El Rey Gaspar was Emperor of the Orient and ruled over all oriental lands. His clothes were gilded in gold. King Caspars gift was frankincense, an exceedingly aromatic gum used as sacred incense for temple services. It is distilled from a tree in Arabia. Frankincense was priceless, the "in" gift for kings and symbolized prayer. It was burned in temples to honor God. It is said the Gaspar traveled the furthest to visit the Christ child. Saint Gaspar's feast day is January 6th.
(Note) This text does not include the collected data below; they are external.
Lemma build_context_header_only_witness :
  build_context sample_results 0 = Ok context_header /\
  build_context sample_results (-3) = Ok context_header.
Proof.
  split.
  - by apply (build_context_header_only sample_results 0).
  - by apply (build_context_header_only sample_results (-3)).
Defined.

Lemma build_context_slice (rs rs' : list SearchResult) (m m' : Z) :
  rs <> [] -> rs' <> [] -> slice_to rs m = slice_to rs' m' ->
  build_context rs m = build_context rs' m'.
Proof.
  intros Hne Hne' Htop. destruct rs as [|r rs]; [done|].
  destruct rs' as [|r' rs']; [done|]. unfold build_context. by rewrite Htop.
Qed.

(** X3.  The results after the first [max_chunks] have no influence on
    the context: two non-empty lists that agree on their first
    [max_chunks] results give the same context (or the same exception). *)
Theorem build_context_ignores_tail (rs rs' : list SearchResult) (m : Z) :
  0 <= m -> rs <> [] -> rs' <> [] ->
  take (Z.to_nat m) rs = take (Z.to_nat m) rs' ->
  build_context rs m = build_context rs' m.
Proof.
  intros Hm Hne Hne' Htake. apply build_context_slice; [done..|].
  unfold slice_to. by destruct (Z.leb_spec 0 m); [|lia].
Qed.

Lemma build_context_ignores_tail_witness :
  build_context [sample_table; sample_image; sample_text] 2
  = build_context [sample_table; sample_image; sample_broken; sample_broken] 2.
Proof.
  by apply (build_context_ignores_tail
              [sample_table; sample_image; sample_text]
              [sample_table; sample_image; sample_broken; sample_broken] 2).
Defined.

(** ** The file name of an image *)

Lemma split_char_absent (c : ascii) (s : string) :
  contains_char c s = false -> split_char c s = [s].
Proof.
  induction s as [|a s IH]; simpl; [done|].
  destruct (decide (a = c)); [done|]. intros H. by rewrite (IH H).
Qed.

Lemma split_char_present (c : ascii) (s : string) :
  contains_char c s = true -> exists x y l, split_char c s = x :: y :: l.
Proof.
  induction s as [|a s IH]; simpl; [done|].
  destruct (decide (a = c)).
  - intros _. destruct (split_char c s) as [|y l] eqn:E;
      [by apply split_char_not_nil in E|]. by eexists _, _, _.
  - intros (x & y & l & ->)%IH. by eexists _, _, _.
Qed.

(** The last piece of a split holds no separator; it is the whole string
    when there is no separator, and what follows the last one otherwise. *)
Lemma split_char_last (c : ascii) (s : string) :
  exists w,
    last (split_char c s) = Some w /\
    contains_char c w = false /\
    ((contains_char c s = false /\ w = s) \/
     (contains_char c s = true /\ exists pre, s = pre +:+ String c w)).
Proof.
  induction s as [|a s IH].
  - exists "". split; [done|]. split; [done|]. by left.
  - destruct IH as (w & Hlast & Hw & Hcase). simpl.
    destruct (decide (a = c)) as [->|Hne].
    + exists w. split.
      { destruct (split_char c s) as [|y l] eqn:E;
          [by apply split_char_not_nil in E|]. by rewrite last_cons, Hlast. }
      split; [done|]. right. split; [done|].
      destruct Hcase as [[_ ->]|[_ [pre ->]]].
      * by exists "".
      * by exists (String c pre).
    + destruct (contains_char c s) eqn:Hs.
      * destruct (split_char_present c s Hs) as (x & y & l & E).
        rewrite E in *. exists w. split.
        { by rewrite last_cons_cons, <- Hlast, last_cons_cons. }
        split; [done|]. right. split; [done|].
        destruct Hcase as [[? _]|[_ [pre ->]]]; [done|].
        by exists (String a pre).
      * rewrite (split_char_absent c s Hs) in *.
        injection Hlast as <-. exists (String a s). split; [done|].
        split.
        { simpl. by destruct (decide (a = c)). }
        by left.
Qed.

(** X4.  For a result without a truthy [table_id] whose [image_path] is a
    non-empty string, the extra line is the image line with the file name:
    what follows the last backslash of the path when it has one, else what
    follows its last slash, else the path itself; the name shown never
    holds the separator it was cut at. *)
Theorem image_line_shows_file_name (metadata : gmap string pyval)
    (image_path : string) :
  truthy (default PNone (metadata !! "table_id")) = false ->
  metadata !! "image_path" = Some (PStr image_path) ->
  image_path <> "" ->
  exists name,
    extra_info_of metadata = Ok (nl +:+ "이미지: " +:+ name) /\
    (contains_char backslash image_path = true ->
     contains_char backslash name = false /\
     exists dir, image_path = dir +:+ String backslash name) /\
    (contains_char backslash image_path = false ->
     contains_char slash image_path = true ->
     contains_char slash name = false /\
     exists dir, image_path = dir +:+ String slash name) /\
    (contains_char backslash image_path = false ->
     contains_char slash image_path = false ->
     name = image_path).
Proof.
  intros Ht Hi Hne. unfold extra_info_of. rewrite Ht, Hi. simpl.
  rewrite bool_decide_eq_false_2 by done. simpl.
  destruct (contains_char backslash image_path) eqn:Hb.
  - destruct (split_char_last backslash image_path)
      as (w & Hlast & Hw & Hcase).
    exists w. unfold py_last. rewrite Hlast. simpl.
    split; [done|]. split; [|by split].
    intros _. split; [done|].
    destruct Hcase as [[? _]|[_ Hpre]]; [congruence|done].
  - destruct (split_char_last slash image_path)
      as (w & Hlast & Hw & Hcase).
    exists w. unfold py_last. rewrite Hlast. simpl.
    split; [done|]. split; [done|]. split.
    + intros _ Hs. split; [done|].
      destruct Hcase as [[? _]|[_ Hpre]]; [congruence|done].
    + intros _ Hs. destruct Hcase as [[_ ->]|[? _]]; [done|congruence].
Qed.

Lemma image_line_shows_file_name_witness :
  extra_info_of sample_windows_image = Ok (nl +:+ "이미지: " +:+ "img/fig 2.png").
Proof.
  destruct (image_line_shows_file_name sample_windows_image
              "C:\data\img/fig 2.png")
    as (name & Hline & Hback & _); [reflexivity|reflexivity|done|].
  destruct Hback as [_ [dir Hdir]]; [reflexivity|].
  rewrite Hline. by vm_compute.
Defined.

(** ** The calls of [QASystem] to the service *)

(** X5.  [generate_answer] never raises and sends exactly one request; it
    returns a text exactly when the call returned a response with a first
    choice holding that text and with a usage record, and [None] in every
    other case (the call raised, no choice, no content, no usage). *)
Theorem generate_answer_outcome create model (query context : string)
    (temperature : Q) (max_tokens : Z) (log : CallLog) :
  let req := answer_request model query context temperature max_tokens in
  let run := generate_answer create model query context temperature
               max_tokens log in
  run.2 = log ++ [req] /\
  exists answer,
    run.1 = Ok answer /\
    (forall text,
       answer = Some text <->
       exists rest u,
         create (length log) req
         = Ok {| choices := Some text :: rest; usage := Some u |}).
Proof.
  cbv zeta.
  unfold generate_answer, try_except, chat_create, mbind, stx_bind, lift_res,
    mret, stx_ret.
  destruct (create _ _) as [[cs u]|e] eqn:E; simpl.
  - destruct cs as [|c cs]; simpl.
    { split; [done|]. exists None. split; [done|]. intros text.
      split; [done|]. by intros (? & ? & [=]). }
    destruct u as [u|]; simpl.
    + split; [done|]. exists c. split; [done|]. intros text. split.
      * intros ->. by eexists _, _.
      * by intros (? & ? & [= -> _ _]).
    + split; [done|]. exists None. split; [done|]. intros text.
      split; [done|]. by intros (? & ? & [=]).
  - split; [done|]. exists None. split; [done|]. intros text.
    split; [done|]. by intros (? & ? & [=]).
Qed.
Traditionally kids all over the island will be searching for boxes, will be filling them with hay, camels (as happens with reindeer) do get hungry on long journeys, placing the box under their bed on January 5th. Then they will go to sleep because as with Santa, if you have to be asleep for the 3 Kings to show up. The next morning the hay is gone and in it's place presents! I'm on a quest to find a box perfect in size for a baby goat, I just have to figure out how to get the damn thing under my bed.
There will be plenty of merriment, roasted pork, arroz con gandules, a hell of a lot of moonshine and music so loud you can't hear yourself think. But at days end the holidays will be over, officially. Well almost over because on January 7th it's my birthday and no holiday season is complete without celebrating the day of my birth.